RECORDS SHOWN START

(** One pass of the loop over any suffix [todo] of the sorted list, from
    any clock value and timeline that the passes before it can leave. *)
Lemma fifo_loop_spec todo : ∀ t tl ps' t' tl',
  fifo_loop todo t tl = (ps', t', tl') →
  Forall valid_process todo → NoDup (plabel <$> todo) →
  0 ≤ t → tl_gap_free 0 tl → tl_end_of 0 tl = t → tl_merged tl →
  (∀ e, last tl = Some e → tl_label e ≠ IDLE) →
  Forall (λ e, tl_label e ∉ plabel <$> todo) tl →
  spec_of <$> ps' = spec_of <$> todo
  ∧ Forall done_ok ps'
  ∧ Forall (λ p, completion_time p ≤ t') ps'
  ∧ t ≤ t'
  ∧ (todo ≠ [] → ∃ p, p ∈ ps' ∧ completion_time p = t')
  ∧ tl_gap_free 0 tl' ∧ tl_end_of 0 tl' = t' ∧ tl_merged tl'
  ∧ busy tl' = busy tl + total burst_time todo.
Proof.
  induction todo as [|p rest IH]; intros t tl ps' t' tl' Hrun Hv Hnd Ht Hgf Hend Hm Hlast Hfresh.
  { simpl in Hrun. injection Hrun as <- <- <-.
    repeat split; try done; try lia. unfold total; simpl; lia. }
  simpl in Hrun.
  apply Forall_cons in Hv as [[Hpa Hpb] Hv].
  rewrite fmap_cons in Hnd. apply NoDup_cons in Hnd as [Hp_rest Hnd].
  (* the clock and timeline after the optional idle entry *)
  set (t1 := if decide (t < arrival_time p) then arrival_time p else t) in *.
  set (tl1 := if decide (t < arrival_time p)
              then tl ++ [(IDLE, t, arrival_time p)] else tl) in *.
  assert ((if decide (t < arrival_time p)
           then (arrival_time p, tl ++ [(IDLE, t, arrival_time p)])
           else (t, tl)) = (t1, tl1)) as Heq
    by (unfold t1, tl1; by case_decide).
  rewrite Heq in Hrun. clear Heq.
  set (p' := set_completion_time _ _) in *.
  destruct (fifo_loop rest _ _) as [[rest' t''] tl''] eqn:Hrest.
  injection Hrun as <- <- <-.
  assert (arrival_time p ≤ t1 ∧ t ≤ t1) as [Ht1 Ht1']
    by (unfold t1; case_decide; lia).
  assert (tl_gap_free 0 tl1 ∧ tl_end_of 0 tl1 = t1 ∧ tl_merged tl1
          ∧ busy tl1 = busy tl
          ∧ Forall (λ e, tl_label e ∉ plabel <$> p :: rest) tl1)
    as (Hgf1 & Hend1 & Hm1 & Hb1 & Hfresh1).
  { unfold tl1, t1. case_decide as Hidle; [|done].
    split_and!.
    - apply tl_chain_snoc. simpl. rewrite Hend. unfold tl_start, tl_end; simpl.
      split_and!; [done|done|lia].
    - by rewrite tl_end_of_snoc.
    - apply tl_merged_snoc. split; [done|]. intros e He. by apply Hlast.
    - by rewrite busy_snoc_idle.
    - apply Forall_app. split; [done|]. constructor; [|done].
      cbv beta. intros (q & Hq & _)%list_elem_of_fmap.
      by apply (plabel_not_IDLE q). }
  pose proof Hrest as Hrest0.
  apply IH in Hrest as (Hspec & Hdone & Hcomp & Htt & Hex & Hgf' & Hend' & Hm' & Hb'); clear IH; try done.
  - split_and!; try done.
    + rewrite !fmap_cons, Hspec. done.
    + constructor; [|done]. unfold done_ok, p'; simpl. lia.
    + constructor; [|done]. unfold p'; simpl. lia.
    + lia.
    + intros _. destruct rest as [|q rest].
      * exists p'. simpl in Hrest0. injection Hrest0 as <- <- <-.
        split; [left|done].
      * destruct Hex as (p0 & Hp0 & Hc0); [done|].
        exists p0. split; [by right|done].
    + rewrite Hb', busy_snoc_run, Hb1, total_cons. lia.
  - lia.
  - apply tl_chain_snoc. split; [done|]. rewrite Hend1.
    unfold tl_start, tl_end; simpl. lia.
  - by rewrite tl_end_of_snoc.
  - apply tl_merged_snoc. split; [done|]. intros e He. simpl.
    apply last_Some_elem_of in He.
    rewrite Forall_forall in Hfresh1. specialize (Hfresh1 e He).
    intros Heq. apply Hfresh1. rewrite Heq. left.
  - intros e. rewrite last_snoc. intros [= <-]. apply plabel_not_IDLE.
  - apply Forall_app. split.
    + eapply Forall_impl; [exact Hfresh1|]. simpl. intros e He He'. apply He. by right.
    + constructor; [|done]. simpl. exact Hp_rest.
Qed.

RECORDS SHOWN END

= WHAT NEEDS TO BE DONE =
Each record above has to be retyped exactly, with nothing left out.

= SOLUTION TO THE EXERCISE =
(** One pass of the loop over any suffix [todo] of the sorted list, from
    any clock value and timeline that the passes before it can leave. *)
Lemma fifo_loop_spec todo : ∀ t tl ps' t' tl',
  fifo_loop todo t tl = (ps', t', tl') →
  Forall valid_process todo → NoDup (plabel <$> todo) →
  0 ≤ t → tl_gap_free 0 tl → tl_end_of 0 tl = t → tl_merged tl →
  (∀ e, last tl = Some e → tl_label e ≠ IDLE) →
  Forall (λ e, tl_label e ∉ plabel <$> todo) tl →
  spec_of <$> ps' = spec_of <$> todo
  ∧ Forall done_ok ps'
  ∧ Forall (λ p, completion_time p ≤ t') ps'
  ∧ t ≤ t'
  ∧ (todo ≠ [] → ∃ p, p ∈ ps' ∧ completion_time p = t')
  ∧ tl_gap_free 0 tl' ∧ tl_end_of 0 tl' = t' ∧ tl_merged tl'
  ∧ busy tl' = busy tl + total burst_time todo.
Proof.
  induction todo as [|p rest IH]; intros t tl ps' t' tl' Hrun Hv Hnd Ht Hgf Hend Hm Hlast Hfresh.
  { simpl in Hrun. injection Hrun as <- <- <-.
    repeat split; try done; try lia. unfold total; simpl; lia. }
  simpl in Hrun.
  apply Forall_cons in Hv as [[Hpa Hpb] Hv].
  rewrite fmap_cons in Hnd. apply NoDup_cons in Hnd as [Hp_rest Hnd].
  (* the clock and timeline after the optional idle entry *)
  set (t1 := if decide (t < arrival_time p) then arrival_time p else t) in *.
  set (tl1 := if decide (t < arrival_time p)
              then tl ++ [(IDLE, t, arrival_time p)] else tl) in *.
  assert ((if decide (t < arrival_time p)
           then (arrival_time p, tl ++ [(IDLE, t, arrival_time p)])
           else (t, tl)) = (t1, tl1)) as Heq
    by (unfold t1, tl1; by case_decide).
  rewrite Heq in Hrun. clear Heq.
  set (p' := set_completion_time _ _) in *.
  destruct (fifo_loop rest _ _) as [[rest' t''] tl''] eqn:Hrest.
  injection Hrun as <- <- <-.
  assert (arrival_time p ≤ t1 ∧ t ≤ t1) as [Ht1 Ht1']
    by (unfold t1; case_decide; lia).
  assert (tl_gap_free 0 tl1 ∧ tl_end_of 0 tl1 = t1 ∧ tl_merged tl1
          ∧ busy tl1 = busy tl
          ∧ Forall (λ e, tl_label e ∉ plabel <$> p :: rest) tl1)
    as (Hgf1 & Hend1 & Hm1 & Hb1 & Hfresh1).
  { unfold tl1, t1. case_decide as Hidle; [|done].
    split_and!.
    - apply tl_chain_snoc. simpl. rewrite Hend. unfold tl_start, tl_end; simpl.
      split_and!; [done|done|lia].
    - by rewrite tl_end_of_snoc.
    - apply tl_merged_snoc. split; [done|]. intros e He. by apply Hlast.
    - by rewrite busy_snoc_idle.
    - apply Forall_app. split; [done|]. constructor; [|done].
      cbv beta. intros (q & Hq & _)%list_elem_of_fmap.
      by apply (plabel_not_IDLE q). }
  pose proof Hrest as Hrest0.
  apply IH in Hrest as (Hspec & Hdone & Hcomp & Htt & Hex & Hgf' & Hend' & Hm' & Hb'); clear IH; try done.
  - split_and!; try done.
    + rewrite !fmap_cons, Hspec. done.
    + constructor; [|done]. unfold done_ok, p'; simpl. lia.
    + constructor; [|done]. unfold p'; simpl. lia.
    + lia.
    + intros _. destruct rest as [|q rest].
      * exists p'. simpl in Hrest0. injection Hrest0 as <- <- <-.
        split; [left|done].
      * destruct Hex as (p0 & Hp0 & Hc0); [done|].
        exists p0. split; [by right|done].
    + rewrite Hb', busy_snoc_run, Hb1, total_cons. lia.
  - lia.
  - apply tl_chain_snoc. split; [done|]. rewrite Hend1.
    unfold tl_start, tl_end; simpl. lia.
  - by rewrite tl_end_of_snoc.
  - apply tl_merged_snoc. split; [done|]. intros e He. simpl.
    apply last_Some_elem_of in He.
    rewrite Forall_forall in Hfresh1. specialize (Hfresh1 e He).
    intros Heq. apply Hfresh1. rewrite Heq. left.
  - intros e. rewrite last_snoc. intros [= <-]. apply plabel_not_IDLE.
  - apply Forall_app. split.
    + eapply Forall_impl; [exact Hfresh1|]. simpl. intros e He He'. apply He. by right.
    + constructor; [|done]. simpl. exact Hp_rest.
Qed.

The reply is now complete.